Kubernetes StatefulSet: When and How to Use It

‍Kubernetes was designed with stateless microservices in mind. But these days, it also comes with support for stateful applications, which is especially handy if you want to migrate your applications gradually. At first glance, StatefulSets are very similar to standard Kubernetes Deployments, but there are some important differences. In this post, you'll learn what StatefulSets actually are and when and how to use them.

What Are Stateful Applications?

Before we start explaining Kubernetes StatefulSets, you need to understand what stateful means and the difference between stateless and stateful applications. When you think about cloud-native applications, you most likely have a picture of an application that can run in multiple copies and where any copy can be restarted at any time while traffic is being redirected effortlessly to other instances.

In order for this model to work, the application needs to get some data from somewhere, execute some functions, and return the data. It can't store the data itself, and it shouldn't be dependent on other pods. If it were, you wouldn't be able to easily kill that instance without risking data loss. But in general, if an application doesn't store data itself in persistent storage and doesn't need to be started together with other microservices in a specific order, then it's stateless.

Stateful vs Stateless

And as you can probably guess, stateful applications are the opposite. They do need to keep some data in order to work. The most common example of a stateful application is a database. The whole point of, for example, MongoDB or MySQL applications is to store data. Therefore, both MongoDB and MySQL are stateful. You can't simply kill the instance of MongoDB and restart it somewhere else and expect it to work.

First of all, by killing it unexpectedly, the data may get corrupted.
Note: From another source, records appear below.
(** A signed token: the three base64url texts of a JWS. *)
Record JWS : Type := {
  jws_protected : string;
  jws_payload : string;
  jws_signature : string
}.

(** [jwt.JWT]: header and claims are kept as JSON text. *)
Record JWT : Type := {
  jwt_header : string;
  jwt_claims : string;
  jwt_token : option JWS
}.

(** Modelled from the spec: [jwt.JWT(header, claims)] of jwcrypto, which is
    not in the repository.  Both dictionaries are stored as the text
    [json_encode] gives. *)
Definition JWT_new (header claims : json) : JWT :=
  {| jwt_header := json_encode header;
     jwt_claims := json_encode claims;
     jwt_token := None |}.

Definition dot_byte : byte := byte_of_N 46.

(** The JWS signing input of RFC 7515:
    [ASCII(BASE64URL(UTF8(header)) || '.' || BASE64URL(payload))]. *)
Definition signing_input (protected payload : string) : list byte :=
  (utf8_encode protected ++ dot_byte :: utf8_encode payload)%list.

Section Signer.

Context {L : JoseLibrary}.

(** Modelled from the spec: [JWT.make_signed_token(key)] of jwcrypto, which
    is not in the repository.  The algorithm is the [alg] member of the
    protected header; the signature is computed by its engine over the
    signing input of the compact serialization. *)
Definition make_signed_token (t : JWT) (key : JWK) (rnd : entropy)
  : result JWT :=
  match json_decode_object (jwt_header t) with
  | None => Err (JoseError "InvalidJWSObject")
  | Some p =>
      match dict_get "alg" p with
      | None => Err (JoseError "InvalidJWSOperation")
      | Some alg =>
          let protected := base64url_encode (utf8_encode (jwt_header t)) in
          let payload := base64url_encode (utf8_encode (jwt_claims t)) in
          signature <- jwa_sign alg key (signing_input protected payload) rnd ;;
          Ok {| jwt_header := jwt_header t;
                jwt_claims := jwt_claims t;
                jwt_token :=
                  Some {| jws_protected := protected;
                          jws_payload := payload;
                          jws_signature := base64url_encode signature |} |}
      end
  end.

(** Modelled from the spec: [JWT.serialize()] of jwcrypto, which is not in
    the repository: the compact serialization
    [base64url(header).base64url(payload).base64url(signature)]. *)
Definition serialize (t : JWT) : result string :=
  match jwt_token t with
  | Some s =>
      Ok (jws_protected s ++ "." ++ jws_payload s ++ "." ++ jws_signature s)
  | None => Err AttributeError
  end.

(** [sign_mock_jwt(key_id, key)]. *)
Definition sign_mock_jwt (key_id : string) (key : JWK) (rnd : entropy)
  : result string :=
  let token :=
    JWT_new
      (JObj [("alg", JStr "RS256");
             ("kid", JStr key_id)])
      (JObj [("foo", JStr "bar");
             ("bin", JStr "baz")]) in
  token <- make_signed_token token key rnd ;;
  serialize token.

End Signer.

(** ** Paths *)

Definition is_sep (c : ascii) : bool := Ascii.eqb c "/".

Fixpoint has_sep (p : string) : bool :=
  match p with
  | "" => false
  | String c rest => is_sep c || has_sep rest
  end.

Fixpoint all_sep (p : string) : bool :=
  match p with
  | "" => true
  | String c rest => is_sep c && all_sep rest
  end.

(** [p[:p.rfind('/') + 1]] *)
Fixpoint upto_last_sep (p : string) : string :=
  match p with
  | "" => ""
  | String c rest =>
      if has_sep rest then String c (upto_last_sep rest)
      else if is_sep c then String c ""
      else ""
  end.

(** [p.rstrip('/')] *)
Fixpoint rstrip_sep (p : string) : string :=
  match p with
  | "" => ""
  | String c rest =>
      match rstrip_sep rest with
      | "" => if is_sep c then "" else String c ""
      | r => String c r
      end
  end.

(** [os.path.dirname] (posixpath). *)
Definition dirname (p : string) : string :=
  let head := upto_last_sep p in
  if all_sep head then head else rstrip_sep head.

Definition is_abs (p : string) : bool :=
  match p with
  | String c _ => is_sep c
  | "" => false
  end.

Fixpoint ends_with_sep (p : string) : bool :=
  match p with
  | "" => false
  | String c "" => is_sep c
  | String _ rest => ends_with_sep rest
  end.

(** [a / b] of [pathlib] for a relative [b]. *)
Definition path_join (a b : string) : string :=
  if ends_with_sep a then a ++ b else a ++ "/" ++ b.

(** What the interpreter and the operating system give the script. *)
Record environment : Type := {
  (** [__file__] *)
  script_file : string;
  (** the working directory of the process *)
  cwd : string;
  (** the canonical form of an absolute path: symbolic links followed, dot
      segments and repeated separators removed *)
  realpath : string -> string
}.

(** [pathlib.Path(p).resolve()]: a relative path is taken from the working
    directory. *)
Definition resolve (env : environment) (p : string) : string :=
  realpath env (if is_abs p then p else cwd env ++ "/" ++ p).

Definition PROJECT_DIR (env : environment) : string :=
  resolve env (dirname (script_file env)).

Definition KEY_STORE_PATH (env : environment) : string :=
  path_join (path_join (PROJECT_DIR env) "test_data") "mock_private_keys.json".


(** ** Files, events and standard output *)

(** What [open] and [json.load] find at a path. *)
Inductive file_state : Type :=
| NoSuchFile
| Unreadable
| NotJson
| JsonFile (data : json).

Definition file_system : Type := string -> file_state.

Inductive event : Type :=
| EvWrite (text : string)
| EvOpen (path : string)
| EvClose (path : string).

Definition line_feed : string := String (ascii_of_N 10) "".

(** [print(s)] *)
Definition print (s : string) (log : list event) : list event :=
  (log ++ [EvWrite (s ++ line_feed)])%list.

Fixpoint stdout (log : list event) : string :=
  match log with
  | [] => ""
  | EvWrite text :: rest => text ++ stdout rest
  | _ :: rest => stdout rest
  end.

Definition inspect {A : Type} (a : A) : {b : A | a = b} := exist _ a eq_refl.

(** ** The key loader *)

(** [data.items()] *)
Definition items (data : json) : result (list (string * json)) :=
  match data with
  | JObj members => Ok members
  | _ => Err AttributeError
  end.

(** The generator object of [load_private_keys]: not started, suspended at
    the [yield] with the items still to visit, or finished. *)
Inductive generator : Type :=
| NotStarted
| Suspended (rest : list (string * json))
| Finished.

Inductive signal (A : Type) : Type :=
| Yield (a : A)
| StopIteration
| Raise (e : exn).

Arguments Yield {A} a.
Arguments StopIteration {A}.
Arguments Raise {A} e.

(** [load_private_keys()]: calling a generator function runs none of its
    body. *)
Definition load_private_keys : generator := NotStarted.

Section Loader.

Context {L : JoseLibrary}.
Variable fs : file_system.
Variable path : string.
And second, you can't simply restart MongoDB somewhere else because you need to first somehow reference the same data for it, which usually means either copying data or attaching the same persistent storage to it.

Using persistent data is not the only thing that can make an application stateful. If your microservice doesn't store any data but needs to be started in a specific order with other microservices, then it's also stateful. Or if you can't simply roll out a new version of the application because you also need to follow specific update procedures, then your application is most likely stateful.
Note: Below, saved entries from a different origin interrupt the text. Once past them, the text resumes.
Lemma alter_anotar k i idx :
  alter (λ s, s ∪ {[i]}) k
    (match idx !! k with None => <[k := ∅]> idx | Some _ => idx end)
  = anotar k i idx.
Proof.
  unfold anotar. apply map_eq. intros k'.
  destruct (decide (k = k')) as [<-|Hne].
  - rewrite lookup_alter_eq, lookup_insert_eq.
    destruct (idx !! k) as [s|] eqn:E; simpl.
    + by rewrite E.
    + by rewrite lookup_insert_eq.
  - rewrite lookup_alter_ne, lookup_insert_ne by done.
    destruct (idx !! k); [done|]. by rewrite lookup_insert_ne.
Qed.

Lemma en_idx_anotar idx k i k' i' :
  en_idx (anotar k i idx) k' i' ↔ en_idx idx k' i' ∨ (k' = k ∧ i' = i).
Proof.
  unfold en_idx, anotar. destruct (decide (k = k')) as [<-|Hne].
  - rewrite lookup_insert_eq. split.
    + intros (s & [= <-] & Hin). apply elem_of_union in Hin as [Hin|Hin].
      * left. destruct (idx !! k) as [s|]; simpl in Hin; [eauto|].
        by apply not_elem_of_empty in Hin.
      * apply elem_of_singleton in Hin. by right.
    + intros [(s & Hs & Hin)|[_ ->]]; eexists; (split; [done|]).
      * rewrite Hs. simpl. apply elem_of_union. by left.
      * apply elem_of_union. right. by apply elem_of_singleton.
  - rewrite lookup_insert_ne by done. naive_solver.
Qed.

Lemma sin_vacios_anotar idx k i : sin_vacios idx → sin_vacios (anotar k i idx).
Proof.
  intros Hv k' s. unfold anotar.
  destruct (decide (k = k')) as [<-|Hne].
  - rewrite lookup_insert_eq. intros [= <-] He.
    assert (i ∈ (∅ : gset Z)) as Hi; [|by apply not_elem_of_empty in Hi].
    rewrite <- He. apply elem_of_union. right. by apply elem_of_singleton.
  - rewrite lookup_insert_ne by done. apply Hv.
Qed.

Lemma en_idx_descartar idx k i k' i' :
  en_idx (descartar k i idx) k' i' ↔ en_idx idx k' i' ∧ ¬ (k' = k ∧ i' = i).
Proof.
  unfold en_idx, descartar. destruct (idx !! k) as [s|] eqn:E.
  - destruct (decide (k = k')) as [<-|Hne].
    + case_decide as He.
      * rewrite lookup_delete_eq. split; [naive_solver|].
        intros [(s' & Hs' & Hin) Hno]. rewrite E in Hs'. injection Hs' as <-.
        assert (i' ∈ s ∖ {[i]}) as Hd.
        { apply elem_of_difference. split; [done|].
          rewrite elem_of_singleton. naive_solver. }
        rewrite He in Hd. by apply not_elem_of_empty in Hd.
      * rewrite lookup_insert_eq. split.
        -- intros (? & [= <-] & [Hin Hni]%elem_of_difference).
           rewrite elem_of_singleton in Hni. naive_solver.
        -- intros [(s' & Hs' & Hin) Hno]. rewrite E in Hs'. injection Hs' as <-.
           eexists. split; [done|]. apply elem_of_difference. split; [done|].
           rewrite elem_of_singleton. naive_solver.
    + case_decide.
      * rewrite lookup_delete_ne, lookup_insert_ne by done. naive_solver.
      * rewrite lookup_insert_ne by done. naive_solver.
  - split; [|naive_solver]. intros (s & Hs & Hin). split; [eauto|].
    intros [-> _]. congruence.
Qed.

Lemma sin_vacios_descartar idx k i : sin_vacios idx → sin_vacios (descartar k i idx).
Proof.
  intros Hv k' s. unfold descartar. destruct (idx !! k) as [s0|] eqn:E; [|apply Hv].
  case_decide as He.
  - destruct (decide (k = k')) as [<-|Hne].
    + by rewrite lookup_delete_eq.
    + rewrite lookup_delete_ne, lookup_insert_ne by done. apply Hv.
  - destruct (decide (k = k')) as [<-|Hne].
    + rewrite lookup_insert_eq. by intros [= <-].
    + rewrite lookup_insert_ne by done. apply Hv.
Qed.

Lemma sin_vacios_empty : sin_vacios ∅.
Proof. intros k s. by rewrite lookup_empty. Qed.

End IdxFacts.

(** ** The connection *)

Section ConexionFacts.
Implicit Types (c : Conexion) (t : gmap Z Fila).

Lemma foldr_max_ge (l : list Z) k : k ∈ l → k ≤ foldr Z.max 0 l.
Proof.
  induction l as [|x l IH]; simpl.
  - by intros ?%elem_of_nil.
  - intros [->|Hin]%elem_of_cons; [lia|]. specialize (IH Hin). lia.
Qed.

Lemma foldr_max_nonneg (l : list Z) : 0 ≤ foldr Z.max 0 l.
Proof. induction l; simpl; lia. Qed.

Lemma max_rowid_ge t k f : t !! k = Some f → k ≤ max_rowid t.
Proof.
  intros H. apply foldr_max_ge, list_elem_of_fmap.
  exists (k, f). split; [done|]. by apply elem_of_map_to_list.
Qed.

(** The rowid of the next row is not a rowid of the table, and is positive. *)
Lemma siguiente_rowid_fresh c : productos c !! siguiente_rowid c = None.
Proof.
  destruct (productos c !! siguiente_rowid c) as [f|] eqn:E; [|done].
  apply max_rowid_ge in E. unfold siguiente_rowid in E. lia.
Qed.

Lemma siguiente_rowid_pos c : 1 ≤ siguiente_rowid c.
Proof.
  unfold siguiente_rowid, max_rowid.
  pose proof (foldr_max_nonneg (map_to_list (productos c)).*1). lia.
Qed.

(** A statement that raises changes no row. *)
Lemma execute_error s c e c' :
  execute s c = (inl e, c') →
  productos c' = productos c ∧ sqlite_sequence c' = sqlite_sequence c
  ∧ llamadas c' = llamadas c ++ [s].
Proof.
  unfold execute, aplicar, con_tabla. intros H.
  repeat case_match; simplify_eq; done.
Qed.

Lemma execute_llamadas s c : llamadas (execute s c).2 = llamadas c ++ [s].
Proof.
  unfold execute, aplicar, con_tabla. repeat case_match; done.
Qed.

Lemma execute_INSERT n cant pr c i c' :
  execute (INSERT n cant pr) c = (inr i, c') →
  productos c' = <[i := mkFila n cant (real_almacenado pr)]> (productos c)
  ∧ productos c !! i = None ∧ 1 ≤ i ≤ INT64_MAX
  ∧ 0 ≤ cant ∧ check_precio pr = true.
Proof.
  unfold execute, aplicar. intros H.
  repeat case_match; simplify_eq. simpl.
  repeat match goal with
         | H : negb _ = false |- _ => apply negb_false_iff in H
         | H : _ && _ = true |- _ => apply andb_prop in H as [? ?]
         end.
  split_and!; try done.
  - apply (siguiente_rowid_fresh (mkConexion _ _ _)).
  - apply (siguiente_rowid_pos (mkConexion _ _ _)).
  - lia.
  - unfold check_cantidad in *. lia.
Qed.

Lemma execute_DELETE i c r c' :
  execute (DELETE i) c = (inr r, c') →
  productos c' = delete i (productos c) ∧ cabe_int64 i = true.
Proof.
  unfold execute, aplicar, con_tabla. intros H.
  repeat case_match; simplify_eq. simpl. split; [done|].
  by apply negb_false_iff.
Qed.

Lemma execute_UPDATE_cantidad cant i c r c' :
  execute (UPDATE_cantidad cant i) c = (inr r, c') →
  productos c' =
    alter (λ f, mkFila (col_nombre f) cant (col_precio f)) i (productos c).
Proof.
  unfold execute, aplicar, con_tabla. intros H.
  repeat case_match; simplify_eq; simpl in *; apply map_eq; intros k;
    (destruct (decide (i = k)) as [<-|Hne];
     [rewrite lookup_alter_eq|rewrite lookup_alter_ne by done]);
    rewrite ?lookup_insert_eq, ?lookup_insert_ne by done;
    try done; by simplify_option_eq.
Qed.

Lemma execute_UPDATE_precio pr i c r c' :
  execute (UPDATE_precio pr i) c = (inr r, c') →
  productos c' =
    alter (λ f, mkFila (col_nombre f) (col_cantidad f) (real_almacenado pr)) i
          (productos c).
Proof.
  unfold execute, aplicar, con_tabla. intros H.
  repeat case_match; simplify_eq; simpl in *; apply map_eq; intros k;
    (destruct (decide (i = k)) as [<-|Hne];
     [rewrite lookup_alter_eq|rewrite lookup_alter_ne by done]);
    rewrite ?lookup_insert_eq, ?lookup_insert_ne by done;
    try done; by simplify_option_eq.
Qed.

Lemma execute_UPDATE_nombre n i c r c' :
  execute (UPDATE_nombre n i) c = (inr r, c') →
  productos c' =
    alter (λ f, mkFila n (col_cantidad f) (col_precio f)) i (productos c).
Proof.
  unfold execute, aplicar, con_tabla. intros H.
  repeat case_match; simplify_eq; simpl in *; apply map_eq; intros k;
    (destruct (decide (i = k)) as [<-|Hne];
     [rewrite lookup_alter_eq|rewrite lookup_alter_ne by done]);
    rewrite ?lookup_insert_eq, ?lookup_insert_ne by done;
    try done; by simplify_option_eq.
Qed.

End ConexionFacts.

(** ** The invariant that ties the cache to the table *)

Section InvFacts.
Implicit Types (m : gmap Z Producto) (idx : gmap string (gset Z)).

Lemma ids_ok_insert m i p : ids_ok m → id p = Some i → ids_ok (<[i := p]> m).
Proof.
  intros Hm Hp k q. destruct (decide (i = k)) as [<-|Hne].
  - rewrite lookup_insert_eq. by intros [= <-].
  - rewrite lookup_insert_ne by done. apply Hm.
Qed.

Lemma ids_ok_delete m i : ids_ok m → ids_ok (delete i m).
Proof.
  intros Hm k q. destruct (decide (i = k)) as [<-|Hne].
  - by rewrite lookup_delete_eq.
  - rewrite lookup_delete_ne by done. apply Hm.
Qed.

Lemma idx_ok_add m idx i p :
  idx_ok m idx → m !! i = None →
  idx_ok (<[i := p]> m) (anotar (_normaliza (nombre p)) i idx).
Proof.
  unfold idx_ok. intros Hok Hfresh k j. rewrite en_idx_anotar, Hok.
  destruct (decide (i = j)) as [<-|Hne].
  - rewrite lookup_insert_eq, Hfresh. naive_solver.
  - rewrite lookup_insert_ne by done. naive_solver.
Qed.

Lemma idx_ok_del m idx i p :
  idx_ok m idx → m !! i = Some p →
  idx_ok (delete i m) (descartar (_normaliza (nombre p)) i idx).
Proof.
  unfold idx_ok. intros Hok Hp k j. rewrite en_idx_descartar, Hok.
  destruct (decide (i = j)) as [<-|Hne].
  - rewrite lookup_delete_eq, Hp. naive_solver.
  - rewrite lookup_delete_ne by done. naive_solver.
Qed.

Lemma idx_ok_rename m idx i p p' :
  idx_ok m idx → m !! i = Some p →
  idx_ok (<[i := p']> m)
    (anotar (_normaliza (nombre p')) i (descartar (_normaliza (nombre p)) i idx)).
Proof.
  unfold idx_ok. intros Hok Hp k j. rewrite en_idx_anotar, en_idx_descartar, Hok.
  destruct (decide (i = j)) as [<-|Hne].
  - rewrite lookup_insert_eq, Hp. naive_solver.
  - rewrite lookup_insert_ne by done. naive_solver.
Qed.

Lemma idx_ok_same m idx i p p' :
  idx_ok m idx → m !! i = Some p → nombre p' = nombre p →
  idx_ok (<[i := p']> m) idx.
Proof.
  unfold idx_ok. intros Hok Hp Hn k j. rewrite Hok.
  destruct (decide (i = j)) as [<-|Hne].
  - rewrite lookup_insert_eq, Hp. split; intros (q & [= <-] & Hq); eexists;
      (split; [done|]); congruence.
  - by rewrite lookup_insert_ne.
Qed.

Lemma idx_ok_empty : idx_ok ∅ ∅.
Proof.
  intros k i. unfold en_idx. setoid_rewrite lookup_empty. naive_solver.
Qed.

Lemma real_almacenado_idemp pr :
  real_almacenado (real_almacenado pr) = real_almacenado pr.
Proof.
  unfold real_almacenado. destruct (PrimFloat.eqb pr 0%float) eqn:E; [done|].
  by rewrite E.
Qed.

Lemma espejo_lookup m (t : gmap Z Fila) i :
  espejo m t → fila_py ∘ fila_de <$> m !! i = fila_py <$> t !! i.
Proof. unfold espejo. intros H. by rewrite <- !lookup_fmap, H. Qed.

(** A row that the table lacks is not cached. *)
Lemma espejo_None m (t : gmap Z Fila) i : espejo m t → t !! i = None → m !! i = None.
Proof.
  intros He Hi. apply (espejo_lookup _ _ i) in He. rewrite Hi in He.
  by apply fmap_None in He.
Qed.

(** A cached object has its row. *)
Lemma espejo_Some m (t : gmap Z Fila) i p :
  espejo m t → m !! i = Some p →
  ∃ f, t !! i = Some f ∧ fila_py f = fila_py (fila_de p).
Proof.
  intros He Hp. apply (espejo_lookup _ _ i) in He. rewrite Hp in He.
  symmetry in He. apply fmap_Some in He as (f & Hf & Heq). by exists f.
Qed.

Lemma espejo_insert m (t : gmap Z Fila) i p f :
  espejo m t → fila_py (fila_de p) = fila_py f →
  espejo (<[i := p]> m) (<[i := f]> t).
Proof.
  unfold espejo. intros He Hf. rewrite !fmap_insert. simpl. by rewrite He, Hf.
Qed.

Lemma espejo_delete m (t : gmap Z Fila) i :
  espejo m t → espejo (delete i m) (delete i t).
Proof. unfold espejo. intros He. by rewrite !fmap_delete, He. Qed.

(** An UPDATE of the row and the same change of the cached object. *)
Lemma espejo_update m (t : gmap Z Fila) i p p' (h : Fila → Fila) :
  espejo m t → m !! i = Some p →
  (∀ f, fila_py f = fila_py (fila_de p) → fila_py (h f) = fila_py (fila_de p')) →
  espejo (<[i := p']> m) (alter h i t).
Proof.
  intros He Hp Hh. destruct (espejo_Some _ _ _ _ He Hp) as (f & Hf & Heq).
  unfold espejo. apply map_eq. intros k. rewrite !lookup_fmap.
  destruct (decide (i = k)) as [<-|Hne].
  - rewrite lookup_insert_eq, lookup_alter_eq, Hf. simpl. f_equal.
    symmetry. by apply Hh.
  - rewrite lookup_insert_ne, lookup_alter_ne by done.
    apply (espejo_lookup _ _ k He).
Qed.

Lemma espejo_empty : espejo ∅ ∅.
Proof. unfold espejo. by rewrite !fmap_empty. Qed.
Now that you have that clear, let's talk about Kubernetes StatefulSets.

Graphical user interface, text, applicationDescription automatically generated

Kubernetes StatefulSet

Traditionally, a normal Kubernetes Deployment assumes that your application is stateless. Therefore, Kubernetes may, at any point, just kill one of your instances and redeploy it elsewhere on the cluster when necessary. If your application is stateful, this could easily create an issue. You would either end up with corrupted data or your application could simply crash and require manual intervention.

Therefore, specifically for stateful applications, Kubernetes offers so-called StatefulSets. These are special Kubernetes objects that will create and manage pods for your stateful application. Unlike in a standard Deployment, StatefulSets are aware that your application is stateful and will therefore treat it accordingly.

Stable And Ordered

Kubernetes StatefulSets provide two main advantages (for stateful applications) over Deployments: a stable identity of the pods and the ability to follow specific Deployment orders.

Stable identity means persistent identity in this case. And persistent pod identity means that when a pod gets rescheduled for whatever reason, it will have the same network identifiers and the same storage assigned to it. So, from the perspective of other pods, it will look like the same pod. This is not the case when using Deployments, and it's very important for the proper working of stateful applications.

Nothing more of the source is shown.